Les outils de sécurité avancés (chiffrement, authentification multifactorielle, suivi et contrôle de la gouvernance) ne sont utilisés que partiellement dans 44 % des établissements de santé, soit 3 points au-dessus des 41 % pour l’ensemble de la cohorte. 39 % admettent en utiliser quelques-uns et 2 % n’en utiliser aucun

Évaluer le coût de la sécurité et de la conformité

Du point de vue financier, 38 % des établissements de santé interrogés ont déclaré avoir dépensé plus de 3 millions de dollars par an en frais de contentieux. Ce chiffre est inférieur à la moyenne mondiale, où 45 % des personnes interrogées ont admis être à plus de 3 millions de dollars. Un grand nombre de répondants du secteur de la santé (13 %) ont déclaré ne pas savoir combien leur organisation dépense annuellement en frais de contentieux, ce qui est supérieur aux 9 % de l’ensemble de la cohorte.

Connaissance et classification des types de données

65 % des établissements de santé ont indiqué étiqueter et classer plus des trois quarts des données non structurées, ce qui est nettement mieux que l’ensemble des répondants (58 %). Cela peut s’expliquer par le fait que les données médicales sont plus sensibles dans le secteur de la santé. Paradoxalement, seuls 26 % des répondants du secteur de la santé ont déclaré que plus de 80 % des données non structurées devaient être étiquetées et classifiées (et 54 % plus de 60 %).

Urgence absolue à protéger les contenus sensibles dans le secteur de la santé

Le rapport Kiteworks 2024 souligne l’importance de la gestion des risques et de la conformité pour les communications de contenu sensible dans les établissements de santé. Étonnamment, la propriété intellectuelle (PI) a été citée comme le type de données le plus exposé (74 %), devant les informations médicales protégées (PHI) à 58 %.
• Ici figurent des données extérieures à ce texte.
(* ===== verification/Tcrypt.v ===== *)
(** * Tcrypt: TrueCrypt and VeraCrypt volumes (lib/tcrypt/tcrypt.c)

    The header of a volume is found by trial: every key derivation that the
    parameters admit gives a key, with which every chain of ciphers is tried
    until the magic shows. Ciphers and key derivation are the back end's. The
    theorems: keys stay in their buffers, and chained CBC, which the library
    does by itself, undoes a reference encryption. *)

From S2P Require Import Prelude UtilsIO CryptBackend Cstd UtilsCrypt Crc32 CryptStorage Device VerityHash DmTable Pbkdf.
From Stdlib Require Import Strings.Byte.

Local Open Scope string_scope.
Local Open Scope Z_scope.

Definition TCRYPT_HDR_SALT_LEN : Z := 64.
Definition TCRYPT_HDR_IV_LEN : Z := 16.
Definition TCRYPT_HDR_LEN : Z := 448.
Definition TCRYPT_HDR_KEY_LEN : Z := 192.
Definition TCRYPT_HDR_MAGIC : string := "TRUE".
Definition VCRYPT_HDR_MAGIC : string := "VERA".
Definition TCRYPT_HDR_HIDDEN_OFFSET_OLD : Z := -1536.
Definition TCRYPT_HDR_HIDDEN_OFFSET : Z := 65536.
Definition TCRYPT_HDR_HIDDEN_OFFSET_BCK : Z := -65536.
Definition TCRYPT_HDR_OFFSET_BCK : Z := -131072.
Definition TCRYPT_HDR_SYSTEM_OFFSET : Z := 31744.
Definition TCRYPT_LRW_IKEY_LEN : Z := 16.
Definition TCRYPT_KEY_POOL_LEN : Z := 64.
Definition VCRYPT_KEY_POOL_LEN : Z := 128.
Definition TCRYPT_KEYFILE_LEN : Z := 1048576.

Definition CRYPT_TCRYPT_LEGACY_MODES : Z := Z.shiftl 1 0.
Definition CRYPT_TCRYPT_HIDDEN_HEADER : Z := Z.shiftl 1 1.
Definition CRYPT_TCRYPT_BACKUP_HEADER : Z := Z.shiftl 1 2.
Definition CRYPT_TCRYPT_SYSTEM_HEADER : Z := Z.shiftl 1 3.
Definition CRYPT_TCRYPT_VERA_MODES : Z := Z.shiftl 1 4.

(** ** Tables *)

Record tcrypt_kdf_entry := Kdf {
  k_legacy : bool; k_veracrypt : bool; k_hash : string; k_iterations : Z; k_pim_const : Z; k_pim_mult : Z }.

Definition tcrypt_kdf : list tcrypt_kdf_entry := [
  Kdf false false "ripemd160" 2000 0 0; Kdf false false "ripemd160" 1000 0 0; Kdf false false "sha512" 1000 0 0;
  Kdf false false "whirlpool" 1000 0 0; Kdf true false "sha1" 2000 0 0; Kdf false true "sha512" 500000 15000 1000;
  Kdf false true "whirlpool" 500000 15000 1000; Kdf false true "sha256" 500000 15000 1000; Kdf false true "sha256" 200000 0 2048;
  Kdf false true "ripemd160" 655331 15000 1000; Kdf false true "ripemd160" 327661 0 2048; Kdf false true "stribog512" 500000 15000 1000 ].

Record tcrypt_alg := Alg { a_name : string; a_key_size : Z; a_iv_size : Z; a_key_offset : Z; a_iv_offset : Z; a_key_extra_size : Z }.

(** The chain's length is that of the list. *)
Record tcrypt_algs := Algs { as_legacy : bool; as_chain_key_size : Z; as_long_name : string; as_mode : string; as_cipher : list tcrypt_alg }.

Definition tcrypt_cipher : list tcrypt_algs :=
  let xts name ko io := Alg name 64 16 ko io 0 in
  let lrw name ko := Alg name 48 16 ko 0 0 in
  let cbc name ko extra := Alg name 32 16 ko 0 extra in
  [ Algs false 64 "aes" "xts-plain64" [xts "aes" 0 32];
    Algs false 64 "serpent" "xts-plain64" [xts "serpent" 0 32];
    Algs false 64 "twofish" "xts-plain64" [xts "twofish" 0 32];
    Algs false 128 "twofish-aes" "xts-plain64" [xts "twofish" 0 64; xts "aes" 32 96];
    Algs false 192 "serpent-twofish-aes" "xts-plain64" [xts "serpent" 0 96; xts "twofish" 32 128; xts "aes" 64 160];
    Algs false 128 "aes-serpent" "xts-plain64" [xts "aes" 0 64; xts "serpent" 32 96];
    Algs false 192 "aes-twofish-serpent" "xts-plain64" [xts "aes" 0 96; xts "twofish" 32 128; xts "serpent" 64 160];
    Algs false 128 "serpent-twofish" "xts-plain64" [xts "serpent" 0 64; xts "twofish" 32 96];
    Algs false 64 "camellia" "xts-plain64" [xts "camellia" 0 32];
    Algs false 64 "kuznyechik" "xts-plain64" [xts "kuznyechik" 0 32];
    Algs false 128 "kuznyechik-camellia" "xts-plain64" [xts "kuznyechik" 0 64; xts "camellia" 32 96];
    Algs false 128 "twofish-kuznyechik" "xts-plain64" [xts "twofish" 0 64; xts "kuznyechik" 32 96];
    Algs false 128 "serpent-camellia" "xts-plain64" [xts "serpent" 0 64; xts "camellia" 32 96];
    Algs false 128 "aes-kuznyechik" "xts-plain64" [xts "aes" 0 64; xts "kuznyechik" 32 96];
    Algs false 192 "camellia-serpent-kuznyechik" "xts-plain64" [xts "camellia" 0 96; xts "serpent" 32 128; xts "kuznyechik" 64 160];
    Algs false 48 "aes" "lrw-benbi" [lrw "aes" 32];
    Algs false 48 "serpent" "lrw-benbi" [lrw "serpent" 32];
    Algs false 48 "twofish" "lrw-benbi" [lrw "twofish" 32];
    Algs false 96 "twofish-aes" "lrw-benbi" [lrw "twofish" 32; lrw "aes" 64];
    Algs false 144 "serpent-twofish-aes" "lrw-benbi" [lrw "serpent" 32; lrw "twofish" 64; lrw "aes" 96];
    Algs false 96 "aes-serpent" "lrw-benbi" [lrw "aes" 32; lrw "serpent" 64];
    Algs false 144 "aes-twofish-serpent" "lrw-benbi" [lrw "aes" 32; lrw "twofish" 64; lrw "serpent" 96];
    Algs false 96 "serpent-twofish" "lrw-benbi" [lrw "serpent" 32; lrw "twofish" 64];
    Algs true (32 + 16 + 16) "aes" "cbc-tcw" [cbc "aes" 32 32];
    Algs true (32 + 16 + 16) "serpent" "cbc-tcw" [cbc "serpent" 32 32];
    Algs true (32 + 16 + 16) "twofish" "cbc-tcw" [cbc "twofish" 32 32];
    Algs true (64 + 16 + 16) "twofish-aes" "cbci-tcrypt" [cbc "twofish" 32 0; cbc "aes" 64 32];
    Algs true (96 + 16 + 16) "serpent-twofish-aes" "cbci-tcrypt" [cbc "serpent" 32 0; cbc "twofish" 64 0; cbc "aes" 96 32];
    Algs true (64 + 16 + 16) "aes-serpent" "cbci-tcrypt" [cbc "aes" 32 0; cbc "serpent" 64 32];
    Algs true (96 + 16 + 16) "aes-twofish-serpent" "cbci-tcrypt" [cbc "aes" 32 0; cbc "twofish" 64 0; cbc "serpent" 96 32];
    Algs true (64 + 16 + 16) "serpent-twofish" "cbci-tcrypt" [cbc "serpent" 32 0; cbc "twofish" 64 32];
    Algs true (16 + 8 + 16) "cast5" "cbc-tcw" [Alg "cast5" 16 8 32 0 24];
    Algs true (24 + 8 + 16) "des3_ede" "cbc-tcw" [Alg "des3_ede" 24 8 32 0 24];
    Algs true (56 + 8 + 16) "blowfish_le" "cbc-tcrypt" [Alg "blowfish_le" 56 8 32 0 24];
    Algs true (88 + 16 + 16) "blowfish_le-aes" "cbc-tcrypt" [Alg "blowfish_le" 56 8 32 0 0; Alg "aes" 32 16 88 0 32];
    Algs true (120 + 16 + 16) "serpent-blowfish_le-aes" "cbc-tcrypt"
      [Alg "serpent" 32 16 32 0 0; Alg "blowfish_le" 56 8 64 0 0; Alg "aes" 32 16 120 0 32] ].

(** ** Headers and parameters *)

(** The decrypted part, in the byte order of the machine. *)
Record tcrypt_phdr := TcryptPhdr {
  th_magic : bytes;
  th_version : Z;
  th_version_tc : Z;
  th_keys_crc32 : Z;
  th_hidden_volume_size : Z;
  th_volume_size : Z;
  th_mk_offset : Z;
  th_mk_size : Z;
  th_flags : Z;
  th_sector_size : Z;
  th_header_crc32 : Z;
  th_keys : bytes;
}.

Definition zero_phdr : tcrypt_phdr := TcryptPhdr (zeros 4) 0 0 0 0 0 0 0 0 0 0 (zeros 256).
(** One VMK after the other; [r] is the last code. A key, or none although
    nothing failed. *)
Fixpoint try_vmks (params : bitlk_metadata) (password : bytes) (l : list bitlk_vmk) (r : Z) : outcome (option bytes) :=
  match l with
  | [] => if r =? 0 then Ok None else Err r
  | vmk :: l =>
      dec ← protecting_key password r vmk;
      match dec with
      | inl r => Err r
      | inr (inl r) => try_vmks params password l r
      | inr (inr key) =>
          let mode := bm_cipher_mode params in
          let key_size := bm_key_size params / 8 in
          vk ← deref (head (v_vk vmk));
          match decrypt_key mode key_size vk key (v_mac_tag vmk) (v_nonce vmk) false with
          | Err r => if r =? - ENOTSUP then Err r else try_vmks params password l r
          | Ok open_vmk =>
              fvek ← deref (bm_fvek params);
              match decrypt_key mode key_size (f_vk fvek) open_vmk (f_mac_tag fvek) (f_nonce fvek) true with
              | Ok key => Ok (Some key)
              | Err r => if r =? - ENOTSUP then Err r else try_vmks params password l r
              | Crash => Crash
              | NoFuel => NoFuel
              end
          | Crash => Crash
          | NoFuel => NoFuel
          end
      end
  end.

Definition BITLK_get_volume_key (password : bytes) (params : bitlk_metadata) : outcome (option bytes) :=
  try_vmks params password (bm_vmks params) 0.

(** ** Activation *)

Definition _activate_check (params : bitlk_metadata) : outcome () :=
  _ ← require (bm_state params) (- ENOTSUP);
  _ ← require (bool_decide (bm_type params = BITLK_ENCRYPTION_TYPE_NORMAL)) (- ENOTSUP);
  require (negb (existsb (fun vmk => bool_decide (v_protection vmk = BITLK_PROTECTION_CLEAR_KEY)) (bm_vmks params))) (- ENOTSUP).

Inductive BitlkSegmentType := BITLK_SEGTYPE_CRYPT | BITLK_SEGTYPE_ZERO.

(** In sectors *)
Record segment := Segment { sg_offset : Z; sg_length : Z; sg_iv_offset : Z; sg_type : BitlkSegmentType }.
Definition sg_end (s : segment) : Z := sg_offset s +64 sg_length s.

(** The metadata and the volume's first sectors, and where those are read from. *)
Definition fixed_segments (params : bitlk_metadata) : list segment :=
  let zero o := Segment (o / SECTOR_512) (BITLK_FVE_METADATA_SIZE / SECTOR_512) 0 BITLK_SEGTYPE_ZERO in
  let header := bm_volume_header_offset params / SECTOR_512 in
  let size := bm_volume_header_size params / SECTOR_512 in
  ((zero <$> bm_metadata_offset params) ++ [Segment header size 0 BITLK_SEGTYPE_ZERO; Segment 0 size header BITLK_SEGTYPE_CRYPT])%list.

(** The least of the ends that are not before [last], and of the offsets. *)
Definition next_start (segments : list segment) (last size : Z) : Z :=
  fold_left (fun m s => if (sg_end s <? m) && (last <=? sg_end s) then sg_end s else m) segments size.
Definition next_end (segments : list segment) (start size : Z) : Z :=
  fold_left (fun m s => if (sg_offset s <? m) && (start <=? sg_offset s) then sg_offset s else m) segments size.

(** The gaps are filled; the code has no bound. *)
Fixpoint fill_gaps (fuel : nat) (segments : list segment) (last size : Z) : outcome (list segment) :=
  match fuel with
  | O => NoFuel
  | S fuel =>
      let start := next_start segments last size in
      let end_ := next_end segments start size in
      if end_ - start =? 0 then fill_gaps fuel segments (end_ +64 1) size
      else
        let segments := (segments ++ [Segment start (end_ -64 start) start BITLK_SEGTYPE_CRYPT])%list in
        if end_ =? size then Ok segments
        else if zlen segments =? MAX_BITLK_SEGMENTS then Err (- EINVAL)
        else fill_gaps fuel segments end_ size
  end.

(** The first of the least by offset: its position behind [x], 0 for [x]
    itself. *)
Fixpoint min_from (l : list segment) (i : nat) (best : segment) (pos : nat) : nat :=
  match l with
  | [] => pos
  | s :: l => if sg_offset s <? sg_offset best then min_from l (S i) s i else min_from l (S i) best pos
  end.

(** The least is swapped with the first, then the rest is sorted. *)
Fixpoint sort_segments (n : nat) (l : list segment) : list segment :=
  match n, l with
  | S n, x :: l =>
      match min_from l 1 x 0 with
      | O => x :: sort_segments n l
      | S k => default x (l !! k) :: sort_segments n (<[k := x]> l)
      end
  | _, _ => l
  end.

Definition bitlk_segments (fuel : nat) (params : bitlk_metadata) (size : Z) : outcome (list segment) :=
  l ← fill_gaps fuel (fixed_segments params) (bm_volume_header_size params / SECTOR_512) size;
  Ok (sort_segments (length l) l).

(** A missing key is dereferenced, when the table is printed. *)
Definition segment_target (data_device : string) (key : option dm_key) (spec : string) (sector_size : Z) (s : segment) : outcome dm_target :=
  match sg_type s with
  | BITLK_SEGTYPE_ZERO => Ok (dm_zero_target_set (sg_offset s) (sg_length s))
  | BITLK_SEGTYPE_CRYPT =>
      k ← deref key;
      Ok (dm_crypt_target_set (sg_offset s) (sg_length s) data_device k spec (sg_iv_offset s) (sg_iv_offset s) None 0 sector_size)
  end.

(** [adjust] is device_block_adjust, which gives the size and the flags;
    [create] is dm_create_device. The size of an unknown device is 0. *)
Definition _activate (fuel : nat) (adjust : Z + Z * Z) (create : Z -> list dm_target -> Z) (dmt_flags : Z) (data_device spec : string)
    (key : option dm_key) (params : bitlk_metadata) : outcome Z :=
  _ ← _activate_check params;
  match adjust with
  | inl r => Err r
  | inr (size, flags) =>
      segments ← bitlk_segments fuel params size;
      let flags := if bm_sector_size params =? SECTOR_512 then flags else Z.lor flags CRYPT_ACTIVATE_IV_LARGE_SECTORS in
      targets ← mapM (segment_target data_device key spec (bm_sector_size params)) segments;
      let r := create flags targets in
      let mode := bm_cipher_mode params in
      if r <? 0 then
        if (mode =? "cbc-eboiv")%string && negb (has_flag dmt_flags DM_BITLK_EBOIV_SUPPORTED) then Ok (- ENOTSUP)
        else if (mode =? "cbc-elephant")%string && negb (has_flag dmt_flags DM_BITLK_ELEPHANT_SUPPORTED) then Ok (- ENOTSUP)
        else Ok r
      else Ok r
  end.

(** [name] tells whether there is a name; a password is only checked without. *)
Definition BITLK_activate_by_passphrase (fuel : nat) (adjust : Z + Z * Z) (create : Z -> list dm_target -> Z) (dmt_flags : Z)
    (data_device spec : string) (name : bool) (password : bytes) (params : bitlk_metadata) : outcome Z :=
  _ ← _activate_check params;
  key ← BITLK_get_volume_key password params;
  if name then _activate fuel adjust create dmt_flags data_device spec ((fun k => DmKey (zlen k) k None) <$> key) params else Ok 0.
(** BITLK_activate_by_passphrase, and the activation of verity, TrueCrypt,
    integrity and BitLocker by a key, of such a context. *)
Variable bitlk_by_passphrase : crypt_device -> option string -> bytes -> Z -> T Z.
Variable other_by_volume_key : crypt_device -> option string -> option bytes -> Z -> T Z.

Let env1 : luks1_env := cv_luks1 (se_convert env).

Definition _activate_by_passphrase (cd : crypt_device) (name : option string) (keyslot : Z) (passphrase : bytes) (flags : Z) : T (Z * crypt_device) :=
  if has_flag flags CRYPT_ACTIVATE_KEYRING_KEY && negb (crypt_use_keyring_for_vk cd) then mret (- EINVAL, cd)
  else if has_flag flags CRYPT_ACTIVATE_ALLOW_UNBOUND_KEY && bool_decide (is_Some name) then mret (- EINVAL, cd)
  else if _check_header_data_overlap cd name <? 0 then mret (_check_header_data_overlap cd name, cd)
  else match cd_u cd with
  | U_plain hdr c =>
      match name with
      | None => mret (- EINVAL, cd)
      | Some name =>
          match process_key (pl_hash hdr) (ci_key_size c) passphrase with
          | inl r => mret (r, cd)
          | inr vk =>
              r ← PLAIN_activate cd name (key_of vk) (pl_size hdr) flags;
              mret (if r <? 0 then r else 0, cd)
          end
      end
  | U_luks1 hdr _ =>
      '(keyslot, vk) ← lift (LUKS_open_key_with_hdr env1 keyslot passphrase hdr);
      if keyslot <? 0 then mret (keyslot, cd)
      else match name with
      | None => mret (keyslot, cd)
      | Some name =>
          r ← LUKS1_activate cd name (key_of vk) flags;
          mret (if r <? 0 then r else keyslot, cd)
      end
  | U_luks2 l => _open_and_activate_luks2 cd (l2_hdr l) keyslot name passphrase flags
  | U_bitlk _ _ _ _ =>
      r ← bitlk_by_passphrase cd name passphrase flags;
      mret (if r <? 0 then r else 0, cd)
  | _ => mret (- EINVAL, cd)
  end.

(** lib/loopaes/loopaes.c *)
Definition LOOPAES_activate (cd : crypt_device) (name base_cipher : string) (keys_count : Z) (vk : dm_key) (flags : Z) : T Z :=
  a ← device_block_adjust (Some data_dev) true (crypt_get_data_offset cd) (Some 0);
  match a with
  | inl r => mret r
  | inr (size, readonly) =>
      let '(req_flags, cipher) :=
        if keys_count =? 1 then (DM_PLAIN64_SUPPORTED, base_cipher ++ "-cbc-plain64")
        else (DM_LMK_SUPPORTED, base_cipher ++ ":64-cbc-lmk") in
      let t := dm_crypt_target_set 0 size data_dev vk cipher (crypt_get_iv_offset cd) (crypt_get_data_offset cd) (crypt_get_integrity cd)
                 (crypt_get_integrity_tag_size cd) (crypt_get_sector_size cd) in
      '(r, _) ← create_device name CRYPT_LOOPAES (ActiveDevice size (add_readonly readonly flags) None false [t]);
      let '(rf, dmc_flags) := dm_flags (k_compat kr) DM_CRYPT in
      mret (if (r <? 0) && (rf =? 0) && negb (Z.land dmc_flags req_flags =? req_flags) then - ENOTSUP else r)
  end.

Definition _activate_loopaes (cd : crypt_device) (hdr : plain_params) (cipher : cipher_info) (name : option string) (buffer : bytes) (flags : Z) : T Z :=
  match LOOPAES_parse_keyfile (pl_hash hdr) buffer (ci_key_size cipher), name with
  | inl r, _ => mret r
  | inr _, None => mret 0
  | inr (key_count, vk), Some name => LOOPAES_activate cd name (ci_cipher cipher) key_count (key_of vk) flags
  end.

Definition _activate_check_status (name : option string) (reload : bool) : T Z :=
  match name with
  | None => mret 0
  | Some name =>
      r ← ask (fun t => k_status kr t name);
      mret (if (0 <=? r) && reload then 0
            else if (0 <=? r) || (r =? - EEXIST) then - EEXIST
            else if r =? - ENODEV then 0 else r)
  end.

(** A check of the name, then the activation. *)
Definition checked (cd : crypt_device) (name : option string) (flags : Z) (k : T (Z * crypt_device)) : T (Z * crypt_device) :=
  r ← _activate_check_status name (has_flag flags CRYPT_ACTIVATE_REFRESH);
  if r <? 0 then mret (r, cd) else k.

Definition crypt_activate_by_passphrase (cd : crypt_device) (name : option string) (keyslot : Z) (passphrase : option bytes) (flags : Z)
    : T (Z * crypt_device) :=
  match passphrase with
  | None => mret (- EINVAL, cd)
  | Some passphrase =>
      if negb (bool_decide (is_Some name)) && has_flag flags CRYPT_ACTIVATE_REFRESH then mret (- EINVAL, cd)
      else checked cd name flags (_activate_by_passphrase cd name keyslot passphrase flags)
  end.

Definition crypt_activate_by_keyfile_device_offset (cd : crypt_device) (name : option string) (keyslot : Z) (keyfile : key_input)
    (keyfile_size keyfile_offset flags : Z) : T (Z * crypt_device) :=
  if has_flag flags CRYPT_ACTIVATE_KEYRING_KEY && negb (crypt_use_keyring_for_vk cd) then mret (- EINVAL, cd)
  else checked cd name flags (
    match crypt_keyfile_device_read keyfile keyfile_offset keyfile_size 0 with
    | inl r => mret (r, cd)
    | inr passphrase =>
        match cd_u cd with
        | U_loopaes hdr c => r ← _activate_loopaes cd hdr c name passphrase flags; mret (r, cd)
        | _ => _activate_by_passphrase cd name keyslot passphrase flags
        end
    end).

Definition crypt_activate_by_keyring (cd : crypt_device) (name : option string) (key_description : string) (keyslot flags : Z) : T (Z * crypt_device) :=
  if negb (k_keyring kr) then mret (- EINVAL, cd)
  else checked cd name flags (
    match k_passphrase kr key_description with
    | inl _ => mret (- EINVAL, cd)
    | inr passphrase => _activate_by_passphrase cd name keyslot passphrase flags
    end).

(** *** By a volume key *)

(** The key given, or that of the context: a copy, or an error. *)
Definition given_key (cd : crypt_device) (volume_key : option bytes) : Z + dm_key :=
  match (match volume_key with Some k => Some k | None => cd_volume_key cd end) with
  | None => inl (- EINVAL)
  | Some k => match alloc_key env k with Some k => inr (key_of k) | None => inl (- ENOMEM) end
  end.

(** The end for a key that was verified with code [r]. *)
Definition activate_luks2_key (cd : crypt_device) (hdr : luks2_hdr) (name : option string) (vk : dm_key) (flags : Z) : T Z :=
  if use_keyring cd name flags then
    '(r, vk) ← load_by_digest cd vk (LUKS2_digest_by_segment hdr CRYPT_DEFAULT_SEGMENT);
    if negb (r =? 0) then finish_key r r vk
    else
      r ← activate_named cd hdr name vk (Z.lor flags CRYPT_ACTIVATE_KEYRING_KEY);
      finish_key r r vk
  else
    r ← activate_named cd hdr name vk flags;
    finish_key r r vk.

Definition crypt_activate_by_volume_key (cd : crypt_device) (name : option string) (volume_key : option bytes) (flags : Z) : T Z :=
  if has_flag flags CRYPT_ACTIVATE_KEYRING_KEY && negb (crypt_use_keyring_for_vk cd) then mret (- EINVAL)
  else
    r ← _activate_check_status name (has_flag flags CRYPT_ACTIVATE_REFRESH);
    if r <? 0 then mret r
    else if _check_header_data_overlap cd name <? 0 then mret (_check_header_data_overlap cd name)
    else match cd_u cd with
    | U_plain hdr c =>
        match name, volume_key with
        | Some name, Some k =>
            if (zlen k =? 0) || negb (zlen k =? ci_key_size c) then mret (- EINVAL)
            else match alloc_key env k with
            | None => mret (- ENOMEM)
            | Some k => PLAIN_activate cd name (key_of k) (pl_size hdr) flags
            end
        | _, _ => mret (- EINVAL)
        end
    | U_luks1 hdr _ =>
        match given_key cd volume_key with
        | inl r => mret r
        | inr vk =>
            let r := LUKS_verify_volume_key hdr (key vk) in
            match name with
            | Some name => if r =? 0 then LUKS1_activate cd name vk flags else mret r
            | None => mret r
            end
        end
    | U_luks2 l =>
        match given_key cd volume_key with
        | inl r => mret r
        | inr vk =>
            let r := LUKS2_digest_verify_by_segment (l2_hdr l) CRYPT_DEFAULT_SEGMENT (key vk) in
            if r <? 0 then mret r else activate_luks2_key cd (l2_hdr l) name vk flags
        end
    | Setup.U_verity _ _ _ | U_tcrypt _ _ _ | Setup.U_integrity _ _ _ | U_bitlk _ _ _ _ => other_by_volume_key cd name volume_key flags
    | _ => mret (- EINVAL)
    end.

(** ** Active mappings *)

(** [key_in_keyring] is the state of the context. *)
Definition crypt_resize (cd : crypt_device) (key_in_keyring : bool) (name : string) (new_size : Z) : T Z :=
  if negb (bool_decide (is_Some (cd_type cd))) then mret (- EINVAL)
  else if isTCRYPT (cd_type cd) || isBITLK (cd_type cd) then mret (- ENOTSUP)
  else
    q ← query_device name DM_KEY_FLAGS;
    match q with
    | inl _ => mret (- EINVAL)
    | inr (_, dmdq) =>
        match single_crypt dmdq with
        | None => mret (- EINVAL)
        | Some (_, tc) =>
            match ct_vk tc with
            | None => mret (- EINVAL)
            | Some vk =>
                if has_flag (ad_flags dmdq) CRYPT_ACTIVATE_KEYRING_KEY && negb key_in_keyring then mret (- EPERM)
                else if key_in_keyring && negb (isLUKS2 (cd_type cd)) then mret (- EINVAL)
                else
                  let hdr := luks2_hdr_of cd in
                  let vk := if key_in_keyring
                            then describe (h ← hdr; get_key_description_by_digest cd (LUKS2_digest_by_segment h CRYPT_DEFAULT_SEGMENT)) vk
                            else vk in
                  let flags := if key_in_keyring then Z.lor (ad_flags dmdq) CRYPT_ACTIVATE_KEYRING_KEY else ad_flags dmdq in
                  _ ← (if k_is_loop kr data_dev then request (ResizeLoop data_dev) else mret 0);
                  a ← device_block_adjust (Some data_dev) false (crypt_get_data_offset cd) (Some new_size);
                  match a with
                  | inl r => mret r
                  | inr (new_size, readonly) =>
                      if misaligned new_size (Z.shiftr (ct_sector_size tc) SECTOR_SHIFT) then mret (- EINVAL)
                      else if misaligned new_size (Z.shiftr (k_block_size kr data_dev) SECTOR_SHIFT) then mret (- EINVAL)
                      else
                        let dmd := crypt_dmd cd vk (crypt_get_integrity cd) new_size
                                     (Z.lor (add_readonly readonly flags) CRYPT_ACTIVATE_REFRESH) in
                        if new_size =? ad_size dmdq then mret 0
                        else
                          let r := match hdr with Some h => LUKS2_unmet_requirements h 0 | None => 0 end in
                          if negb (r =? 0) then mret r else _reload_device cd name dmd
                  end
            end
        end
    end.

Definition crypt_get_device_key_description (name : string) : T (option string) :=
  q ← query_device name DM_KEY_FLAGS;
  mret (match q with
        | inr (_, dmd) =>
            '(_, tc) ← single_crypt dmd;
            if has_flag (ad_flags dmd) CRYPT_ACTIVATE_KEYRING_KEY then vk ← ct_vk tc; key_description vk else None
        | inl _ => None
        end).

(** [active_name] is the mapping by which a context without type was found. *)
Definition crypt_uuid_type_cmp (active_name : option string) (type : string) : T Z :=
  match active_name with
  | None => mret (- EINVAL)
  | Some name =>
      q ← query_device name DM_ACTIVE_UUID;
      mret (match q with
            | inl r => r
            | inr (_, dmd) =>
                match ad_uuid dmd with
                | Some uuid => if String.prefix (type ++ "-") uuid then 0 else - ENODEV
                | None => - ENODEV
                end
            end)
  end.

Definition suspendable (cd : crypt_device) (active_name : option string) : T Z :=
  if bool_decide (is_Some (cd_type cd)) then mret (onlyLUKS cd)
  else
    r ← crypt_uuid_type_cmp active_name CRYPT_LUKS1;
    if r <? 0 then crypt_uuid_type_cmp active_name CRYPT_LUKS2 else mret r.

Definition crypt_suspend (cd : crypt_device) (active_name : option string) (name : string) : T Z :=
  r ← suspendable cd active_name;
  if r <? 0 then mret r
  else
    status ← ask (fun t => k_status kr t name);
    if status <? 0 then mret (- EINVAL)
    else
      s ← ask (fun t => k_suspended kr t name);
      if s <? 0 then mret s
      else if negb (s =? 0) then mret (- EINVAL)
      else
        key_desc ← crypt_get_device_key_description name;
        let wrapped := crypt_cipher_wrapped_key (default "" (crypt_get_cipher cd)) (crypt_get_cipher_mode cd) in
        r ← dm_suspend_device name (negb wrapped);
        _ ← match key_desc with Some d => if r =? 0 then request (RevokeKey d) else mret 0 | None => mret 0 end;
        mret r.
En pratique, ils passent beaucoup de temps à compiler les journaux d’audit générés par les nombreux outils de communication de contenus sensibles. 58 % des répondants doivent en réconcilier plus de 11 (contre 48 % en moyenne), et 6 % ne savent même pas combien il y en a. Cela représente un engorgement considérable : 11 % des personnes interrogées y consacrent au moins 2 500 heures par an, 19 % plus de 2 000 heures, et 64 % plus de 1500 heures.